### DATA SUPPLIED

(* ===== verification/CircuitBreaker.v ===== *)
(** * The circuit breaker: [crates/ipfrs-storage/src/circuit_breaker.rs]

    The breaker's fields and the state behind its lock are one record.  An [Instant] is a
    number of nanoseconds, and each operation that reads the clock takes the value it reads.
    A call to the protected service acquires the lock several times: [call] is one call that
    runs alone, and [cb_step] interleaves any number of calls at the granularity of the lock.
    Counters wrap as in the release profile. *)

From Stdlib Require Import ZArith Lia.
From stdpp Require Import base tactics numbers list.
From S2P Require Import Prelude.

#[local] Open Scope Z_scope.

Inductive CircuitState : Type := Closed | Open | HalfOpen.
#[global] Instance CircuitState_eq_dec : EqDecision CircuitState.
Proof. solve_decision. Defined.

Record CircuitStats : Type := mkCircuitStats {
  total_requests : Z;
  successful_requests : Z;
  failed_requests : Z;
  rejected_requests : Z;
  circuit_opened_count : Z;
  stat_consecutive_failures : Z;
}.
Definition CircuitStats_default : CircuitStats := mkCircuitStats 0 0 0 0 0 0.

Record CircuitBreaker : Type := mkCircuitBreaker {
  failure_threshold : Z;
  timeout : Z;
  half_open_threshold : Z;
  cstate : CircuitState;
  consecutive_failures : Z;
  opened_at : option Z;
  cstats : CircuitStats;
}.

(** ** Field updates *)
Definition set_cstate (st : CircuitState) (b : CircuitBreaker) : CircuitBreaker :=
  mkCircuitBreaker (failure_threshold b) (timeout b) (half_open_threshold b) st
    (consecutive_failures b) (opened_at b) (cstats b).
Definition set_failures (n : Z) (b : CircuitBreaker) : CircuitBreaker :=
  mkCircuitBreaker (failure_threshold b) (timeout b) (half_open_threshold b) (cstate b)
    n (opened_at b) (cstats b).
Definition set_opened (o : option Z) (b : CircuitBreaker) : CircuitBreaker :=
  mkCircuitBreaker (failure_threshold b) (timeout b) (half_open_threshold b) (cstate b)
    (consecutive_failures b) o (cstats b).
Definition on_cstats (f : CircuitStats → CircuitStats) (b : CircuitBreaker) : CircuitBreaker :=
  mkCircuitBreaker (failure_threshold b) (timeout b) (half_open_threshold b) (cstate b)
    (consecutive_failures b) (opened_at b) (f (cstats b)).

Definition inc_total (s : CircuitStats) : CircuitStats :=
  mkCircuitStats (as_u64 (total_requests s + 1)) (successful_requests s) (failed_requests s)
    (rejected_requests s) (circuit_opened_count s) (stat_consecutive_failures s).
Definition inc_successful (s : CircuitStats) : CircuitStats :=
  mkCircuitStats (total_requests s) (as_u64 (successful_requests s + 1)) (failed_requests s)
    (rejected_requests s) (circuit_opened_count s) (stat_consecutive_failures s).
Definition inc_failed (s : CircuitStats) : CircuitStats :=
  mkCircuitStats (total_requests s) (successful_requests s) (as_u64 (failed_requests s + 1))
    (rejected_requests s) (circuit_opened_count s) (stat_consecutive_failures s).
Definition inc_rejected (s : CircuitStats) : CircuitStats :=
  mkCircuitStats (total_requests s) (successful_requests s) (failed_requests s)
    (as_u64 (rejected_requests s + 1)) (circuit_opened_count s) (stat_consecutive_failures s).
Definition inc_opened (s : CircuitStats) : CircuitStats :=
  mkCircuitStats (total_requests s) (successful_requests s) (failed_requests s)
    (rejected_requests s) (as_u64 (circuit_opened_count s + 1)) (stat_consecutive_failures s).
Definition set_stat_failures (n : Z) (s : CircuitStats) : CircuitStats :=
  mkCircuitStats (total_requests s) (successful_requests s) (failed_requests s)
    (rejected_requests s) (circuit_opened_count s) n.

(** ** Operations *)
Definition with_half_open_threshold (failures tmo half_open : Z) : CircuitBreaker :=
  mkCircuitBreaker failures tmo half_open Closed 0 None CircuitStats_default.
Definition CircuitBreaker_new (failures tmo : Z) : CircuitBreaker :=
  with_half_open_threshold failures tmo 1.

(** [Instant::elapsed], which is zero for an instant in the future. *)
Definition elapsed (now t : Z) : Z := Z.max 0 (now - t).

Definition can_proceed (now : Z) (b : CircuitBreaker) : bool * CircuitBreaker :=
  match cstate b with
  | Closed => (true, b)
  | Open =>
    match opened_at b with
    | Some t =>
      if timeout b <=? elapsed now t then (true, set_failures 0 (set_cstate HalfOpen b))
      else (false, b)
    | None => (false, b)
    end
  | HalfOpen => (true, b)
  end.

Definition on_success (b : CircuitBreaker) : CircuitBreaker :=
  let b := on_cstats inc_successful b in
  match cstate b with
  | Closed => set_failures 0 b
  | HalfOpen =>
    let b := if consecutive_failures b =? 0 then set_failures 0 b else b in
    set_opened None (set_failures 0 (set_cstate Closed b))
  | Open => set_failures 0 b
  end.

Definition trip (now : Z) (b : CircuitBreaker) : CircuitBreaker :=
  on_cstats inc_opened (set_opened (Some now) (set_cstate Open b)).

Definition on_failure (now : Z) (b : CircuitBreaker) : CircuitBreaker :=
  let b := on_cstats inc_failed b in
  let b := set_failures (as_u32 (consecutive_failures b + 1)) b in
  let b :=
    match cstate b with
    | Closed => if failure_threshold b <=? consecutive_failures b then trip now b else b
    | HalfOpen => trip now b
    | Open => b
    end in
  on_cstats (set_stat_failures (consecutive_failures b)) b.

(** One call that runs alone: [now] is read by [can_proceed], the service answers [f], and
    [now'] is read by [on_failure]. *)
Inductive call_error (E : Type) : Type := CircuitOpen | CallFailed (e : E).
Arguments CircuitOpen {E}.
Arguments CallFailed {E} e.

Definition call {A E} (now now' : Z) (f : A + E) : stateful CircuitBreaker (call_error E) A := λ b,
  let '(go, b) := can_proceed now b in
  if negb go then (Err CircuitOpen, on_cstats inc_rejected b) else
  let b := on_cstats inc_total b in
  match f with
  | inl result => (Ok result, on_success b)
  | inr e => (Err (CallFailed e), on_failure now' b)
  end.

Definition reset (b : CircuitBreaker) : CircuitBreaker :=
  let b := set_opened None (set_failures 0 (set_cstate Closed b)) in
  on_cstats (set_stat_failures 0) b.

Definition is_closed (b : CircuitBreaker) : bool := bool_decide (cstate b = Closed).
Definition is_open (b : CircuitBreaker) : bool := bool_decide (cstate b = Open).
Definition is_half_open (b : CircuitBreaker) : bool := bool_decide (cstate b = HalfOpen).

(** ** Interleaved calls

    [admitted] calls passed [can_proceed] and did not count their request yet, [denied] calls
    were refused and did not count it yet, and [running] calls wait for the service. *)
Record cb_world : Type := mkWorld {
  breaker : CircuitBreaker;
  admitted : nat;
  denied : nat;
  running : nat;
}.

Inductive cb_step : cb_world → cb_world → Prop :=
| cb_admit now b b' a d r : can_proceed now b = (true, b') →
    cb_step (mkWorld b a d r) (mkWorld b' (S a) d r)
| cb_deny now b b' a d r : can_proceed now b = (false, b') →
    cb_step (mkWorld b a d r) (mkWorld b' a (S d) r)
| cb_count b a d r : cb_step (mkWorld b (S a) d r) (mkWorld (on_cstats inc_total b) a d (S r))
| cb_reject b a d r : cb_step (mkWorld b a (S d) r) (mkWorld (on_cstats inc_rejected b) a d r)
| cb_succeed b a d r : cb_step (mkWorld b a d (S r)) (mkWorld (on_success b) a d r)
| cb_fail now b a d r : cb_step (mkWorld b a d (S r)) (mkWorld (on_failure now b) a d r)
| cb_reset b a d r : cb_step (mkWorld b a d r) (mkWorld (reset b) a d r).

### REQUIREMENT
What you return must be the lines above that run from the line with "(** ** Operations *)" to the line with "if timeout b", inclusive, each copied exactly.

### YOUR SOLUTION
(** ** Operations *)
Definition with_half_open_threshold (failures tmo half_open : Z) : CircuitBreaker :=
  mkCircuitBreaker failures tmo half_open Closed 0 None CircuitStats_default.
Definition CircuitBreaker_new (failures tmo : Z) : CircuitBreaker :=
  with_half_open_threshold failures tmo 1.

(** [Instant::elapsed], which is zero for an instant in the future. *)
Definition elapsed (now t : Z) : Z := Z.max 0 (now - t).

Definition can_proceed (now : Z) (b : CircuitBreaker) : bool * CircuitBreaker :=
  match cstate b with
  | Closed => (true, b)
  | Open =>
    match opened_at b with
    | Some t =>
      if timeout b <=? elapsed now t then (true, set_failures 0 (set_cstate HalfOpen b))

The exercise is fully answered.